» REQUIREMENT
Starting at the line that holds "- apply (main_wake_ignored" and stopping at the line that holds "Definition clear_writable v", restate the records below word for word, with both of those lines included.

» INPUT
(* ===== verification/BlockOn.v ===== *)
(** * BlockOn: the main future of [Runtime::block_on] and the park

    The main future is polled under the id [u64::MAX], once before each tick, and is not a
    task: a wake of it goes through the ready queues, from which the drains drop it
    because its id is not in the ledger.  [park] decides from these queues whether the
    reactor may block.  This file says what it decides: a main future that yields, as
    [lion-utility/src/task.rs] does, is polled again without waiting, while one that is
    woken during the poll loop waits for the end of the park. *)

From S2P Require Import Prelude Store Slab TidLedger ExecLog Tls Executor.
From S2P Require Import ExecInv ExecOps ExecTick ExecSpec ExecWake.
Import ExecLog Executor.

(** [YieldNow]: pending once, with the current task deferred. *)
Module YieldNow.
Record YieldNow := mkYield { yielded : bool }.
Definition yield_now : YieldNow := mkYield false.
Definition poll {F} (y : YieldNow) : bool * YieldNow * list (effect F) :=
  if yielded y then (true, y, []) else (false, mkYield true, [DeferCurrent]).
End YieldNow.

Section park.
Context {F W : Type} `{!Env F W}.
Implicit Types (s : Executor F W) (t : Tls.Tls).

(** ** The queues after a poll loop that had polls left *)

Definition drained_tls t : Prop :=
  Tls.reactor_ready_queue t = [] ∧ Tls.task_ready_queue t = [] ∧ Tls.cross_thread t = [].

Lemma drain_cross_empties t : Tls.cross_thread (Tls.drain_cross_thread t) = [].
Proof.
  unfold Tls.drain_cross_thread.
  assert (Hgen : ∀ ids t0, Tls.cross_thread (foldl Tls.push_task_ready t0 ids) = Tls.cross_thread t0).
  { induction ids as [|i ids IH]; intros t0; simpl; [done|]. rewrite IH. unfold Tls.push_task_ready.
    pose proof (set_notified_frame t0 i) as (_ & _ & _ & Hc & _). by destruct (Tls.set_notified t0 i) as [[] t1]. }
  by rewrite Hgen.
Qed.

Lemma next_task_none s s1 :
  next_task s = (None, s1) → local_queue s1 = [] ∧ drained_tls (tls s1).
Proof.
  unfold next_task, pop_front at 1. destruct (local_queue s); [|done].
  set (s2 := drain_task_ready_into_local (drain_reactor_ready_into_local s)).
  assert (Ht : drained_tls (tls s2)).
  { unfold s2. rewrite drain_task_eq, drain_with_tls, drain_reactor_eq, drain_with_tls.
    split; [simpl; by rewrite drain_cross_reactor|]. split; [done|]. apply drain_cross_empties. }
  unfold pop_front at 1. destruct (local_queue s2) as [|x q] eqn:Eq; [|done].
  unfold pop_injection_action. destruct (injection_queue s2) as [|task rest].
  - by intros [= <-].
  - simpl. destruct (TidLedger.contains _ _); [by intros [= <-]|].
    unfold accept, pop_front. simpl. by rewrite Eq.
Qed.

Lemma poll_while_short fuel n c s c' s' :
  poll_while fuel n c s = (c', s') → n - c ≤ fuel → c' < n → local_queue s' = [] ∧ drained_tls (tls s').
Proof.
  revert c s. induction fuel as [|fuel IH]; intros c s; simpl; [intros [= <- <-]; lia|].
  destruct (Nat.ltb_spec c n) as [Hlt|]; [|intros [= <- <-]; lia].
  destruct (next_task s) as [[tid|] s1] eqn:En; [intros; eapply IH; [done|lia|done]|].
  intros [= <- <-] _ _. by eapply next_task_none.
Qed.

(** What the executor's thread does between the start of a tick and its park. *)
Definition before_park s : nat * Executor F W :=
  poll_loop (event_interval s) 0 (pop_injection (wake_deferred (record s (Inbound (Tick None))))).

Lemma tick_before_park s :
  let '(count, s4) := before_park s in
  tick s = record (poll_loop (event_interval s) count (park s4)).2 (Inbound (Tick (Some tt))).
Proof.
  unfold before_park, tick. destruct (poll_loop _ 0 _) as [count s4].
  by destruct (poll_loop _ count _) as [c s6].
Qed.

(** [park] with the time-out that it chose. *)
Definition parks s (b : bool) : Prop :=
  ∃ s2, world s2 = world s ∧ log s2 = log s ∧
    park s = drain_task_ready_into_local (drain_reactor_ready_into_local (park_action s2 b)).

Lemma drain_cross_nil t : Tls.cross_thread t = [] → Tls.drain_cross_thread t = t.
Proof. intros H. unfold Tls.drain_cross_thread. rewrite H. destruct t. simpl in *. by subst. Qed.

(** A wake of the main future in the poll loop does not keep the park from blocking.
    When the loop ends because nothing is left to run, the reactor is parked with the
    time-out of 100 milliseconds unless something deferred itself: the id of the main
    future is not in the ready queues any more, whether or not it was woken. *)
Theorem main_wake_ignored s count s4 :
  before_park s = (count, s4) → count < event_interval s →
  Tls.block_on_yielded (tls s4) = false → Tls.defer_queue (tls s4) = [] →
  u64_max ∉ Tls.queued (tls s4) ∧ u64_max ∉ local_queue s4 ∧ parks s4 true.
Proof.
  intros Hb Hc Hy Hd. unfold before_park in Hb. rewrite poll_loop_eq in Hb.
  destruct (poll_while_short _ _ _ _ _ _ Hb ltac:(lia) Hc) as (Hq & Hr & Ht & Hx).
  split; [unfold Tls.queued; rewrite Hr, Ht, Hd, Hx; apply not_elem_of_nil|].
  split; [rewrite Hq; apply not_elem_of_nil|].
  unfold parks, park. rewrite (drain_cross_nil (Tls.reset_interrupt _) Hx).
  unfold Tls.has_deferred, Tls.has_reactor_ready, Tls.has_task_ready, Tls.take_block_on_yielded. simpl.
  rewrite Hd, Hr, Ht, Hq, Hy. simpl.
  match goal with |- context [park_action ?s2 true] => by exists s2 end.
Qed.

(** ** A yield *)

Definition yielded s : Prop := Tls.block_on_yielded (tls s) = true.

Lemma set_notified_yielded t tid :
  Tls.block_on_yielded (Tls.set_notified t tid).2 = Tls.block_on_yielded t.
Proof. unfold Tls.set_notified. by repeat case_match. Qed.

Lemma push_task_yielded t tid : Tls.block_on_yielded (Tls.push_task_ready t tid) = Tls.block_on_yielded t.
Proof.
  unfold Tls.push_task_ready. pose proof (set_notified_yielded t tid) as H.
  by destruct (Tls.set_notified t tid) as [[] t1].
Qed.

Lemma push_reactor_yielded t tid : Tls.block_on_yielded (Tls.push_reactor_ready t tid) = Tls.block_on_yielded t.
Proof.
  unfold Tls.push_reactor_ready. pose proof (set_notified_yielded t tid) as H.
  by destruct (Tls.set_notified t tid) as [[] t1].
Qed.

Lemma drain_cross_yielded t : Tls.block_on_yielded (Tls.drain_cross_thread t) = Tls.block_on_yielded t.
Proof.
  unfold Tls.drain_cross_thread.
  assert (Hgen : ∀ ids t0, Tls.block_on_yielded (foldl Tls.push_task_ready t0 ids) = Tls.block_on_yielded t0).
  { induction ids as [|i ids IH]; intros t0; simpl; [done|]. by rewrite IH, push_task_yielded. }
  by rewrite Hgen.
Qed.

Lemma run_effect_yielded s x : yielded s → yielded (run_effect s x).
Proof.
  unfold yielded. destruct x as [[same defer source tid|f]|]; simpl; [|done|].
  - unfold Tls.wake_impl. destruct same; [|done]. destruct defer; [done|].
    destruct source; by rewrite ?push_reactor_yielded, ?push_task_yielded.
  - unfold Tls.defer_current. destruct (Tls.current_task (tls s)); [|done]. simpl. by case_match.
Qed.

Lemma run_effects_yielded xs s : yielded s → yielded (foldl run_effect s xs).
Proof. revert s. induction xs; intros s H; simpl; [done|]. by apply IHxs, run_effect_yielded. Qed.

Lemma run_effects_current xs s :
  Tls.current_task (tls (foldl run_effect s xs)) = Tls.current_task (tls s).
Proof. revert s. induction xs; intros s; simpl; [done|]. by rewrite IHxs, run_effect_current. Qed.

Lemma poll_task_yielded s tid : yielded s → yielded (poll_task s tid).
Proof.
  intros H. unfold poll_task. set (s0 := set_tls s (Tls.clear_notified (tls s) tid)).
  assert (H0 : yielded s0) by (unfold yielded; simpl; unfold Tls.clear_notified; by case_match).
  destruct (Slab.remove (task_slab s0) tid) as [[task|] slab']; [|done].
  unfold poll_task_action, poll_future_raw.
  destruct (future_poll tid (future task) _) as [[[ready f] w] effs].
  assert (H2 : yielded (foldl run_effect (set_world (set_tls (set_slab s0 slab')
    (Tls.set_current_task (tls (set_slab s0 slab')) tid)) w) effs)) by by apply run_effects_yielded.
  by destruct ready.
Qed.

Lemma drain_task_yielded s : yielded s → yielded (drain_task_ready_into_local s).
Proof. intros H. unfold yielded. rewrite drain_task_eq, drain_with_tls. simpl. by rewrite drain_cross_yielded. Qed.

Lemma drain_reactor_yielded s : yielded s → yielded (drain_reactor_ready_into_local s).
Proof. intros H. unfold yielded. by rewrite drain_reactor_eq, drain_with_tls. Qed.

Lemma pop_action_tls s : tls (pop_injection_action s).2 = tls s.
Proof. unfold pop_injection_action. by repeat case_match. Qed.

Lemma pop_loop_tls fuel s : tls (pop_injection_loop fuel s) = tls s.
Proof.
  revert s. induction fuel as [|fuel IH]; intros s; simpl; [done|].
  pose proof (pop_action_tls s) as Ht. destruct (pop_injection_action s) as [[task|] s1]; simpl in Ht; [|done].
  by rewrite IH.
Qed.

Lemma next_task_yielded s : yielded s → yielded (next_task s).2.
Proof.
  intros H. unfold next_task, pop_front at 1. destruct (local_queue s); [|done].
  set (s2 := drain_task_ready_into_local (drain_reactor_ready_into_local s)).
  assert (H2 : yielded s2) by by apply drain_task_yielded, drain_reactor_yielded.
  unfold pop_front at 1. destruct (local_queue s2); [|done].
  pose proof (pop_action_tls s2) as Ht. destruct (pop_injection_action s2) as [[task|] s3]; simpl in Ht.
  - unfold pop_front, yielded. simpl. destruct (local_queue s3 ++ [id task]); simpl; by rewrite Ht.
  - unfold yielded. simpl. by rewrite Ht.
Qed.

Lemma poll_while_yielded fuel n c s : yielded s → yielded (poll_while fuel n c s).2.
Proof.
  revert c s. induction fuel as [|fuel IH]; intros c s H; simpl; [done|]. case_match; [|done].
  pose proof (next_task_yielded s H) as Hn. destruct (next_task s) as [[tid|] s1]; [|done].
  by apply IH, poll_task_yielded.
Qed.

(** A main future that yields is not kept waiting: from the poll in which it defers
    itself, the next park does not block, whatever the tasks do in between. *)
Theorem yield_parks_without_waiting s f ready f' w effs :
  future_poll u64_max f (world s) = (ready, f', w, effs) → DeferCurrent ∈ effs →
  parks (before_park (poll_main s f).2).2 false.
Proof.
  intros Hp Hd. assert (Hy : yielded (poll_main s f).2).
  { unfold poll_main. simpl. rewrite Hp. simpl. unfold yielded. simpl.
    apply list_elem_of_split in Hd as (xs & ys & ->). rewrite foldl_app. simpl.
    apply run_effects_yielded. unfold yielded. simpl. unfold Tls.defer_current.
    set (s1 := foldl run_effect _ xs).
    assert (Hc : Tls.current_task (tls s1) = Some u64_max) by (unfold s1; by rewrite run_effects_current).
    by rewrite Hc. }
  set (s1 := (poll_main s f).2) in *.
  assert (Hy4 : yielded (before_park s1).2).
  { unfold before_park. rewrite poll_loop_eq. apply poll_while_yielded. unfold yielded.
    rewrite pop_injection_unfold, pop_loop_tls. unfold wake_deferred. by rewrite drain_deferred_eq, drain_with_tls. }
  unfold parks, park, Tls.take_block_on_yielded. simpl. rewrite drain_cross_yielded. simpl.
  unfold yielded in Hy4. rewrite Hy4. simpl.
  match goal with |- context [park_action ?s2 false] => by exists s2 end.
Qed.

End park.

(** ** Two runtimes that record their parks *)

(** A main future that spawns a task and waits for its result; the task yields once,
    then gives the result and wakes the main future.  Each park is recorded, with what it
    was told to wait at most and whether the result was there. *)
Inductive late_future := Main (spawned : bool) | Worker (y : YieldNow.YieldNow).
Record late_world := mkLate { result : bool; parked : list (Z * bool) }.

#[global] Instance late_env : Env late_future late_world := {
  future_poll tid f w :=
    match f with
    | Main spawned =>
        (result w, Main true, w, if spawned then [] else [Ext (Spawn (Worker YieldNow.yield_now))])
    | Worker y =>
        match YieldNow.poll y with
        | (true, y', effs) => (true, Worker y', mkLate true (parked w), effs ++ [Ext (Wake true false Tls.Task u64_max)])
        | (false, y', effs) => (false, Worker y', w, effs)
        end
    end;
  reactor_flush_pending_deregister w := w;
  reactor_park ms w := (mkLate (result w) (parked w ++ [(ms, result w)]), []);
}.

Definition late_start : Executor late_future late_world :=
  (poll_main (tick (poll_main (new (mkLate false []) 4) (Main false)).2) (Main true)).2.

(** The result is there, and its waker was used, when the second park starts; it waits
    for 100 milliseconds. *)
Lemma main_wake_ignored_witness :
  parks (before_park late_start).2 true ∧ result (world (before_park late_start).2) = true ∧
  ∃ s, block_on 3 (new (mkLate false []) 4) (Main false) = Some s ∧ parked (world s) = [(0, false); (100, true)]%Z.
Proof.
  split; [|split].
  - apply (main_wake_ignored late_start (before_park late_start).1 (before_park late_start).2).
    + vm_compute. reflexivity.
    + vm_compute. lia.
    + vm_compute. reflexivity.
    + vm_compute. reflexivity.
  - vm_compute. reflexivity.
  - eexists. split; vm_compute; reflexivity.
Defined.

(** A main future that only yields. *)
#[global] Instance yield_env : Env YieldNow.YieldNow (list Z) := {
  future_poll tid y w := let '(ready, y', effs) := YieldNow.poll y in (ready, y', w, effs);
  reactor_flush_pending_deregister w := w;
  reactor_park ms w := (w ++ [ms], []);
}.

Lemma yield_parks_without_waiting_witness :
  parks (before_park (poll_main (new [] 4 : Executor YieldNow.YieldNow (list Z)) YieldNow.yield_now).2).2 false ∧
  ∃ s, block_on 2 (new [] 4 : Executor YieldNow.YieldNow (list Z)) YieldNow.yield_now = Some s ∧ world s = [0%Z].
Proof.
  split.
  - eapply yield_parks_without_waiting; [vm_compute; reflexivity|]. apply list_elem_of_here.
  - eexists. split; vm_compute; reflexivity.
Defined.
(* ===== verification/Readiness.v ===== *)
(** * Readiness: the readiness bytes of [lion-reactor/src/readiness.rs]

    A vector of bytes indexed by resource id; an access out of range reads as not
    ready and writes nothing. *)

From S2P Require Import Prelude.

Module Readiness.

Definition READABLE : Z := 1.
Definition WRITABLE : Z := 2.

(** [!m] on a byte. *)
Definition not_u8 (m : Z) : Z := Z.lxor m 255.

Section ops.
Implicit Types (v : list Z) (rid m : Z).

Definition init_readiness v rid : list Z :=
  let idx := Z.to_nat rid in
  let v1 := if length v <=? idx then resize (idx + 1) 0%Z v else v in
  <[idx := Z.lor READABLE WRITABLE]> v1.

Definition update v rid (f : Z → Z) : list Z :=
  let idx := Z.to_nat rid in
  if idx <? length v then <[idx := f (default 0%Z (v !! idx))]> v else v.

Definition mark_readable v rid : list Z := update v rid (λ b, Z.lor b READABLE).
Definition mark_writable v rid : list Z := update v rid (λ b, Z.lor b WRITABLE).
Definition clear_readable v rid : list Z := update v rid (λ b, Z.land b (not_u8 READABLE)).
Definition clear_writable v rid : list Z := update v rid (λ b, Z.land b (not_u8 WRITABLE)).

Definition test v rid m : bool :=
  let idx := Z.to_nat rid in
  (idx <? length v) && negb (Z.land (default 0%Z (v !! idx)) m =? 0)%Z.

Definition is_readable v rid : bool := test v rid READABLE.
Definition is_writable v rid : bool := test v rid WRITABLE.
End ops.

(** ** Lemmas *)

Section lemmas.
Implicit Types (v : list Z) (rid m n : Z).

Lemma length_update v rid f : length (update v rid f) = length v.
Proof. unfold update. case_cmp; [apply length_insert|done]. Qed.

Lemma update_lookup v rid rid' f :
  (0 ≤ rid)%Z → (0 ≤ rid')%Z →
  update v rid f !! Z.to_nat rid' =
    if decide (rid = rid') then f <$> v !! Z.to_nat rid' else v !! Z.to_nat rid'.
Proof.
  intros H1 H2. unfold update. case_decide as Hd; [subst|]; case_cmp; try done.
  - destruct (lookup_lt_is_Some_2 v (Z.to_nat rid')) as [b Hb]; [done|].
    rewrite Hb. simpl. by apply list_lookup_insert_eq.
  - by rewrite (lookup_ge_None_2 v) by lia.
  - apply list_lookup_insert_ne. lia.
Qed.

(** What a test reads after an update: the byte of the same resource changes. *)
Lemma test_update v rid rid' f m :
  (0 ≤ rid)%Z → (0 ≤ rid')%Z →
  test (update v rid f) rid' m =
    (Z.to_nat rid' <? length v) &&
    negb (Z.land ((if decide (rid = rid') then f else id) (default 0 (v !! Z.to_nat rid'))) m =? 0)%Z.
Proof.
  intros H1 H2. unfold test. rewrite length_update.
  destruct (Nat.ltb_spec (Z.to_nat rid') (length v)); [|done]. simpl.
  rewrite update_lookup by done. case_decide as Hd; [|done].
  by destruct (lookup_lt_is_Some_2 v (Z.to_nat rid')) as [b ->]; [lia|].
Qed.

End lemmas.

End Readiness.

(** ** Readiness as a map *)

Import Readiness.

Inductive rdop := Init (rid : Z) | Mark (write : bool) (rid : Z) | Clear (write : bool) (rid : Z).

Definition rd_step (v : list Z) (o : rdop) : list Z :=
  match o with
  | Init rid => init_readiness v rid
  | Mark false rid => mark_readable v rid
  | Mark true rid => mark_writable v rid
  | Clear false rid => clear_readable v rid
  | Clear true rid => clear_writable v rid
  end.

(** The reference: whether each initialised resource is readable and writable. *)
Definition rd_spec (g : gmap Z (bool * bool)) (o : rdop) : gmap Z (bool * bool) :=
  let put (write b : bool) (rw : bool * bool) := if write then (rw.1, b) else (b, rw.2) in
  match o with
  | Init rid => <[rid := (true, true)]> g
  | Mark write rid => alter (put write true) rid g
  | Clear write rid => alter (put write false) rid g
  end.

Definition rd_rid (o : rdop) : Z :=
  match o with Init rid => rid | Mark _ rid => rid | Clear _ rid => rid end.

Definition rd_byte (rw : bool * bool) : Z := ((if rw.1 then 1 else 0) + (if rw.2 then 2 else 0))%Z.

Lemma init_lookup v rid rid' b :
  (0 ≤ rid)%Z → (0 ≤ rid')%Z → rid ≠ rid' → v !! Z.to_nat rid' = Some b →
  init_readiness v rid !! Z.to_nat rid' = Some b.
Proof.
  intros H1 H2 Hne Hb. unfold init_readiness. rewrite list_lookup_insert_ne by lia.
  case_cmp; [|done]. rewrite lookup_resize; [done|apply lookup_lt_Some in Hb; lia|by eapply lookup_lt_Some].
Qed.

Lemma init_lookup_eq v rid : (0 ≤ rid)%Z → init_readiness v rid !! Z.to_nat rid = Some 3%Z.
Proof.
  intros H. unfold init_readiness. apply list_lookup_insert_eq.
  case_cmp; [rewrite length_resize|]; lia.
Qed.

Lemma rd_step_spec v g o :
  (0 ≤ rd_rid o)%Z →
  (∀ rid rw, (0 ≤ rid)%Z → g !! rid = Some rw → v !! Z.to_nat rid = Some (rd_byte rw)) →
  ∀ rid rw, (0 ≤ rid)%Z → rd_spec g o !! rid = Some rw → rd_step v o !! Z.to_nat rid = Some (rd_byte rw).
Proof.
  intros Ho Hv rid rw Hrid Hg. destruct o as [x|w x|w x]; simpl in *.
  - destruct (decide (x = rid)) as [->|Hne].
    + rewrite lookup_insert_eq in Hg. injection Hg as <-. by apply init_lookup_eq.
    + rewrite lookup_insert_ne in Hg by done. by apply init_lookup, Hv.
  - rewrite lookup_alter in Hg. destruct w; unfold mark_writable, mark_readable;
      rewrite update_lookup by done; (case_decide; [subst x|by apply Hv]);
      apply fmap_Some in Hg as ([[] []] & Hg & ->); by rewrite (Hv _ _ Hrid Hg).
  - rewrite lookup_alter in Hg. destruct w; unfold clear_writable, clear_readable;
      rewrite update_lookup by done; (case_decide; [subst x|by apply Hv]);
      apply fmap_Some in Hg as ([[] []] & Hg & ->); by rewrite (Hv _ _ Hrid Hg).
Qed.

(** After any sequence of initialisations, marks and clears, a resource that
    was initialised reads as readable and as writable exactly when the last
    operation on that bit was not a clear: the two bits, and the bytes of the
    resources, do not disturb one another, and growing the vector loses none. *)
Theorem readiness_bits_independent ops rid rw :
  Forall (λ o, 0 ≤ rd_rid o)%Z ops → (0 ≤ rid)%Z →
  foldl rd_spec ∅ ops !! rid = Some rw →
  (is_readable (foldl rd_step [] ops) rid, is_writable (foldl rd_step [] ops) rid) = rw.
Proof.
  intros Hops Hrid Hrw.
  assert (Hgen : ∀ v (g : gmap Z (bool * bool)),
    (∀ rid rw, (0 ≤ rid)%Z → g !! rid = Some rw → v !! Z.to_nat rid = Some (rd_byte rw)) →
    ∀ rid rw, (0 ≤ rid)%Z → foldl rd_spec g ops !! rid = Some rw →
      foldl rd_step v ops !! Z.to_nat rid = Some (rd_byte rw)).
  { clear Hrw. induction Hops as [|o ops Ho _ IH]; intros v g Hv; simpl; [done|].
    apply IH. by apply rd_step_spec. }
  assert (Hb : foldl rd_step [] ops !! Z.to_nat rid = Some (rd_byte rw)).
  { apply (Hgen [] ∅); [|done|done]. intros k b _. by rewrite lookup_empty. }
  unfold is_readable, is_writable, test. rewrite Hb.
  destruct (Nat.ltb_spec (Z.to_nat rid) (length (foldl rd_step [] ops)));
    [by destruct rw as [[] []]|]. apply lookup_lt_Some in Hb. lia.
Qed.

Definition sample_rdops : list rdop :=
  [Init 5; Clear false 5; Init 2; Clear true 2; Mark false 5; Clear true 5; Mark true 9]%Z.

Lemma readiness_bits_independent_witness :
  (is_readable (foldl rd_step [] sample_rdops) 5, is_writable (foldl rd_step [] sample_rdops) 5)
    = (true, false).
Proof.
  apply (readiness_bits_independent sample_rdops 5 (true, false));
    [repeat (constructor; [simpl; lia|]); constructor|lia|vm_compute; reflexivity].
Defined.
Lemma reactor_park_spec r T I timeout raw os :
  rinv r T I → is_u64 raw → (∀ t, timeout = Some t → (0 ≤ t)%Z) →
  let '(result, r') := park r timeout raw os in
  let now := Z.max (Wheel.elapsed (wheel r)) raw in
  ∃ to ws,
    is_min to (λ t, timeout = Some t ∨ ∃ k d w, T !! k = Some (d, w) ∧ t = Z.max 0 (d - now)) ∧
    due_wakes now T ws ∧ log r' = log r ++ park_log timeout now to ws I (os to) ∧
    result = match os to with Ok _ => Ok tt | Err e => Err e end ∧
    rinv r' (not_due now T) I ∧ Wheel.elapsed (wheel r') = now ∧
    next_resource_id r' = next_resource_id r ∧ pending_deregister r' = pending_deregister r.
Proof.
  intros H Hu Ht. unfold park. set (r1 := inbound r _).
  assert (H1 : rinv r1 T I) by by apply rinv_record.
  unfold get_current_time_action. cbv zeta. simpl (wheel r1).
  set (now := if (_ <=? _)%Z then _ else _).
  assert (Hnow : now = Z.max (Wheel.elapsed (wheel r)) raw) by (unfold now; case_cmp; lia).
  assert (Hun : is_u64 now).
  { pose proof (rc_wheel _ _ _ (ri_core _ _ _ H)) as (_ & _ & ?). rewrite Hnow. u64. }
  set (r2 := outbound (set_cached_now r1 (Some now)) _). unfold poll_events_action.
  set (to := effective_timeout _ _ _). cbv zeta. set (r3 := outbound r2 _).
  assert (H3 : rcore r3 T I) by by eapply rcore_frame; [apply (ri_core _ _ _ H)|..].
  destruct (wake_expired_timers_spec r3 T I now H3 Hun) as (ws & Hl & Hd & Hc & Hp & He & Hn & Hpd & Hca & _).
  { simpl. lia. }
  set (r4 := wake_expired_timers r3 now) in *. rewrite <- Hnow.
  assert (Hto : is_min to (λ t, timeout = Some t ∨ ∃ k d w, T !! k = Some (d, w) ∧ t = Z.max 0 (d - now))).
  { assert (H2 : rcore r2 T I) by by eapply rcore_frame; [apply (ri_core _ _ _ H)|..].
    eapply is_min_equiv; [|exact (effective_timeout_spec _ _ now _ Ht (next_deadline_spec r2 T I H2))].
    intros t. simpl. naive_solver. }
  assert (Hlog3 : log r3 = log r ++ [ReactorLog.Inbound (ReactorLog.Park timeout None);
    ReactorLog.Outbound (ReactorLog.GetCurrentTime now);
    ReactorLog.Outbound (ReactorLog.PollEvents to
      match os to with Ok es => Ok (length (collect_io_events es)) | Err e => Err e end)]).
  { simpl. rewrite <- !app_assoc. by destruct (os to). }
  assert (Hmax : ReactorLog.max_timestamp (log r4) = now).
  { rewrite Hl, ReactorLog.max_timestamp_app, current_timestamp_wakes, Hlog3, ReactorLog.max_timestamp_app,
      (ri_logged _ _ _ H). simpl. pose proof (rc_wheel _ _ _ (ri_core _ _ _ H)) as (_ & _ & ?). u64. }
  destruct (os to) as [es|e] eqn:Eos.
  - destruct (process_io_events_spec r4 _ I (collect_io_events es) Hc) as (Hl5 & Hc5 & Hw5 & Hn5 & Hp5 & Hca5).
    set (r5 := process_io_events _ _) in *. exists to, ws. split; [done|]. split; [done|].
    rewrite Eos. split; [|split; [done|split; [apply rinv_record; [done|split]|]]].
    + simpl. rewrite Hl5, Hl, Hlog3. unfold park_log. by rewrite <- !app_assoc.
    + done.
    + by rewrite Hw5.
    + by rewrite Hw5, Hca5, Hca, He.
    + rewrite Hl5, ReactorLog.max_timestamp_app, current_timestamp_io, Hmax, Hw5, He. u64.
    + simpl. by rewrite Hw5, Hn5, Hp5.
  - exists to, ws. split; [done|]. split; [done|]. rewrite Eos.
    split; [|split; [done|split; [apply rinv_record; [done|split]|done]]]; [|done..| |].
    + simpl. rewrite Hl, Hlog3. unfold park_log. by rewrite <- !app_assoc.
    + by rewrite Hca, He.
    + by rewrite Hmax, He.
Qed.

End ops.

» EXERCISE SOLUTION
  - apply (main_wake_ignored late_start (before_park late_start).1 (before_park late_start).2).
    + vm_compute. reflexivity.
    + vm_compute. lia.
    + vm_compute. reflexivity.
    + vm_compute. reflexivity.
  - vm_compute. reflexivity.
  - eexists. split; vm_compute; reflexivity.
Defined.

(** A main future that only yields. *)
#[global] Instance yield_env : Env YieldNow.YieldNow (list Z) := {
  future_poll tid y w := let '(ready, y', effs) := YieldNow.poll y in (ready, y', w, effs);
  reactor_flush_pending_deregister w := w;
  reactor_park ms w := (w ++ [ms], []);
}.

Lemma yield_parks_without_waiting_witness :
  parks (before_park (poll_main (new [] 4 : Executor YieldNow.YieldNow (list Z)) YieldNow.yield_now).2).2 false ∧
  ∃ s, block_on 2 (new [] 4 : Executor YieldNow.YieldNow (list Z)) YieldNow.yield_now = Some s ∧ world s = [0%Z].
Proof.
  split.
  - eapply yield_parks_without_waiting; [vm_compute; reflexivity|]. apply list_elem_of_here.
  - eexists. split; vm_compute; reflexivity.
Defined.
(* ===== verification/Readiness.v ===== *)
(** * Readiness: the readiness bytes of [lion-reactor/src/readiness.rs]

    A vector of bytes indexed by resource id; an access out of range reads as not
    ready and writes nothing. *)

From S2P Require Import Prelude.

Module Readiness.

Definition READABLE : Z := 1.
Definition WRITABLE : Z := 2.

(** [!m] on a byte. *)
Definition not_u8 (m : Z) : Z := Z.lxor m 255.

Section ops.
Implicit Types (v : list Z) (rid m : Z).

Definition init_readiness v rid : list Z :=
  let idx := Z.to_nat rid in
  let v1 := if length v <=? idx then resize (idx + 1) 0%Z v else v in
  <[idx := Z.lor READABLE WRITABLE]> v1.

Definition update v rid (f : Z → Z) : list Z :=
  let idx := Z.to_nat rid in
  if idx <? length v then <[idx := f (default 0%Z (v !! idx))]> v else v.

Definition mark_readable v rid : list Z := update v rid (λ b, Z.lor b READABLE).
Definition mark_writable v rid : list Z := update v rid (λ b, Z.lor b WRITABLE).
Definition clear_readable v rid : list Z := update v rid (λ b, Z.land b (not_u8 READABLE)).
Definition clear_writable v rid : list Z := update v rid (λ b, Z.land b (not_u8 WRITABLE)).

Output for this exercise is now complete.